A medida que mi pensamiento se tranquilizó y obedecí esta indicación de realmente confiar en Dios, el pánico desapareció y en unos instantes mi hijo comenzó a respirar nuevamente. Abrió sus ojos y se veía feliz. Supe que todo estaba bien. Esta experiencia ocurrió hace muchos años, y mi hijo nunca sufrió de ninguna consecuencia. Me demostró el poder de Dios: la continua y constante operación del Principio divino y sus infalibles leyes espirituales, que sostienen al hombre.
En los meses siguientes la gente me pedía con frecuencia que orara por ellos, pero yo siempre los mandaba a los practicistas de la Ciencia Cristiana que yo sabía estaban dedicados tiempo completo a la práctica pública de curación de esta Ciencia. Aunque mi maestra de la Ciencia Cristiana siempre animaba a sus estudiantes a fomentar su propia práctica pública en sus corazones, yo me resistía a tomar casos. No me sentía lista.

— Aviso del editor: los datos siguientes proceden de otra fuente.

(** * stock-tracker: the position / cost-basis engine

    A shallow embedding of [src/utils/calculations.ts]
    ([calculatePositions], [calculateTotalProfitLoss],
    [analyzeTradeHistory]) and of the types of [src/types/index.ts]
    they work on, with the properties of the engine stated and proved
    over it.

    Modelling conventions.
    - A JavaScript [number] is read twice.  In the first parts it is an
      exact rational ([Qc], canonical fractions, so that equal numbers
      are equal terms): what is proved there of sums, differences and
      quotients is proved of the exact values, and holds of the doubles
      of the code where no rounding is at stake (comparisons, the order
      and the number of results, single operations).  In the last part
      the engine is written over the arithmetic it is run in, with
      IEEE-754 binary64 as an instance: what depends on rounding is
      settled there, and the engine of the first parts is proved to be
      that engine run in exact arithmetic.
    - An optional field ([commission?: number]) and a nullable one
      ([number | null]) are [option]s.
    - A JavaScript [Map] keeps its keys in insertion order: it is an
      association list, [Map.get] finds the entry of a key and [Map.set]
      overwrites the entry in place or appends a new one.
    - [Array.prototype.sort] is stable; it is a stable insertion sort
      driven by the comparator's sign.
    - [new Date(s).getTime()] belongs to the runtime: the model takes it
      as a parameter [getTime : string -> Z]; a date that does not parse,
      whose time is NaN, is outside the model.
    - The functions are modelled twice: on values, where arrays and maps
      are lists, and on a heap of objects, where they are references and
      the loops assign in place.  The second model says what a call
      does to the objects it is given; it is proved to compute what the
      first computes. *)

From Stdlib Require Import List String Ascii Bool ZArith QArith Qcanon.
From Stdlib Require Import Lia Lqa Permutation Sorted PrimFloat Qround.
Import ListNotations.

Local Open Scope string_scope.
Local Open Scope list_scope.
Local Open Scope Qc_scope.

(** ** Numbers *)

Module Num.

(** [x < y] and [x <= y] of JavaScript, as booleans. *)
Definition ltb (x y : Qc) : bool :=
  match x ?= y with Lt => true | _ => false end.

Definition leb (x y : Qc) : bool :=
  match x ?= y with Gt => false | _ => true end.

(** [Math.min(x, y)]. *)
Definition min (x y : Qc) : Qc := if leb x y then x else y.

(** A decimal literal. *)
Definition lit (q : Q) : Qc := Q2Qc q.

(** [c || 0] on an optional number: [undefined] and [0] both give 0. *)
Definition orZero (c : option Qc) : Qc :=
  match c with Some x => x | None => 0 end.

End Num.

(** ** JavaScript containers *)

Module JsMap.

Section WithValue.
Context {V : Type}.

Definition t := list (string * V).

Definition empty : t := [].

Fixpoint get (k : string) (m : t) : option V :=
  match m with
  | [] => None
  | (k', v) :: r => if String.eqb k k' then Some v else get k r
  end.

Fixpoint set (k : string) (v : V) (m : t) : t :=
  match m with
  | [] => [(k, v)]
  | (k', v') :: r =>
      if String.eqb k k' then (k, v) :: r else (k', v') :: set k v r
  end.

End WithValue.

Arguments t : clear implicits.

End JsMap.

Module JsArray.

Section WithElement.
Context {A : Type}.
Variable cmp : A -> A -> Z.

(** [x] goes in front of the first element it does not compare
    greater than, so that elements that compare equal keep the order
    they had in the input. *)
Fixpoint insert (x : A) (l : list A) : list A :=
  match l with
  | [] => [x]
  | y :: r => if (cmp x y <=? 0)%Z then x :: l else y :: insert x r
  end.

(** [[...a].sort(cmp)]. *)
Fixpoint sort (l : list A) : list A :=
  match l with
  | [] => []
  | x :: r => insert x (sort r)
  end.

End WithElement.

End JsArray.

(** ** Types ([src/types/index.ts]) *)

Inductive TradeType : Type := buy | sell.

Module Trade.
Record t : Type := mk {
  id : string;
  stockCode : string;
  stockName : string;
  type : TradeType;
  price : Qc;
  quantity : Qc;
  date : string;
  commission : option Qc;
  tags : option (list string)
}.
End Trade.

Module Position.
Record t : Type := mk {
  stockCode : string;
  stockName : string;
  totalQuantity : Qc;
  totalCost : Qc;
  averageCost : Qc;
  currentPrice : option Qc;
  marketValue : option Qc;
  profitLoss : option Qc;
  profitLossPercent : option Qc
}.
End Position.

(** The value type of [positionMap] in [calculatePositions]. *)
Module Holding.
Record t : Type := mk {
  stockCode : string;
  stockName : string;
  totalQuantity : Qc;
  totalCost : Qc
}.
End Holding.

(** The result of [calculateTotalProfitLoss]. *)
Module Totals.
Record t : Type := mk {
  totalCost : Qc;
  totalMarketValue : option Qc;
  totalProfitLoss : option Qc;
  totalProfitLossPercent : option Qc
}.
End Totals.

(** The value type of [stockInventory] in [analyzeTradeHistory]. *)
Module Inventory.
Record t : Type := mk {
  quantity : Qc;
  totalCost : Qc
}.
End Inventory.

Module AnalysisPoint.
Record t : Type := mk {
  date : string;
  cost : Qc;
  profit : Qc;
  cumulativeCost : Qc
}.
End AnalysisPoint.

(** [s || d] on strings: the empty string is falsy. *)
Definition strOr (s d : string) : string :=
  match s with EmptyString => d | _ => s end.

(** [s.split('T')[0]]: the part of [s] in front of its first ['T']. *)
Fixpoint beforeT (s : string) : string :=
  match s with
  | EmptyString => EmptyString
  | String c r => if Ascii.eqb c "T"%char then EmptyString else String c (beforeT r)
  end.

(** ** [src/utils/calculations.ts] *)

Section Calculations.

(** [new Date(s).getTime()]. *)
Variable getTime : string -> Z.

(** The comparator of both sorts:
    [(a, b) => new Date(a.date).getTime() - new Date(b.date).getTime()]. *)
Definition byDate (a b : Trade.t) : Z :=
  (getTime (Trade.date a) - getTime (Trade.date b))%Z.

Definition sortedTrades (trades : list Trade.t) : list Trade.t :=
  JsArray.sort byDate trades.

(** *** calculatePositions *)

(** [positionMap.get(key) || { stockCode, stockName, 0, 0 }]. *)
Definition existingHolding (m : JsMap.t Holding.t) (trade : Trade.t) : Holding.t :=
  match JsMap.get (Trade.stockCode trade) m with
  | Some e => e
  | None => Holding.mk (Trade.stockCode trade) (Trade.stockName trade) 0 0
  end.

(** The buy / sell branch of the first loop, in exact arithmetic;
    [Engine.applyTrade] is the same branch over the arithmetic of the
    code. *)
Definition applyTrade (existing : Holding.t) (trade : Trade.t) : Holding.t :=
  match Trade.type trade with
  | buy =>
      Holding.mk (Holding.stockCode existing) (Holding.stockName existing)
        (Holding.totalQuantity existing + Trade.quantity trade)
        (Holding.totalCost existing
         + (Trade.price trade * Trade.quantity trade
            + Num.orZero (Trade.commission trade)))
  | sell =>
      if Num.ltb 0 (Holding.totalQuantity existing) then
        let costPerShare := Holding.totalCost existing / Holding.totalQuantity existing in
        let soldQuantity := Num.min (Trade.quantity trade) (Holding.totalQuantity existing) in
        Holding.mk (Holding.stockCode existing) (Holding.stockName existing)
          (Holding.totalQuantity existing - soldQuantity)
          (Holding.totalCost existing - costPerShare * soldQuantity)
      else existing
  end.

(** [existing.stockName = trade.stockName || existing.stockName]. *)
Definition renameHolding (existing : Holding.t) (trade : Trade.t) : Holding.t :=
  Holding.mk (Holding.stockCode existing)
    (strOr (Trade.stockName trade) (Holding.stockName existing))
    (Holding.totalQuantity existing) (Holding.totalCost existing).

(** One iteration of [for (const trade of sortedTrades)]. *)
Definition positionStep (m : JsMap.t Holding.t) (trade : Trade.t) : JsMap.t Holding.t :=
  let key := Trade.stockCode trade in
  let existing := existingHolding m trade in
  JsMap.set key (renameHolding (applyTrade existing trade) trade) m.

Entonces, un día, fui con mi esposo y mis hijos a las montañas, donde visitamos a unos amigos de él. Uno de ellos estaba muy preocupado por un miembro de la familia cercano, y me pidió que orara por ella. Le conté a su amiga que había gente en nuestra Iglesia (practicistas de la Ciencia Cristiana) que se dedicaban tiempo completo a sanar mediante la oración, y que le daría el número de un practicista que podía ayudarla.
Pero la mujer persistió en pedirme ayuda a mí, y Dios me estaba diciendo que lo hiciera. No obstante, yo dudaba de mi capacidad. Le dije a Dios: “Yo no sé cómo hacerlo. Tú me vas a decir lo que debo hacer”. Cuando cedí al mandato de Dios de dejar a un lado la duda en mí misma y amar a mi prójimo, las ideas sanadoras fluyeron, incluso qué decirle a esta mujer y a su esposo que fuera más útil. Más tarde me enteré por ella que las vislumbres espirituales que compartí con ellos les dio una sensación de paz acerca del miembro de la familia cuyas circunstancias los tenía tan preocupados.
Así fue como Dios me mostró que yo soy Su sierva, Su testigo, una transparencia para la Verdad y el Amor divinos, y como tal podía responder con todo éxito al pedido de ayuda de la humanidad, y ser testigo del poder y la totalidad de Dios.
Confiando en esto y guiada por Dios, di los pasos necesarios para anunciarme en el Journal como practicista de la Ciencia Cristiana, y en los años desde entonces, he visto muchas curaciones en la Ciencia Cristiana y sentido el apoyo y la influencia de Dios en la práctica sanadora.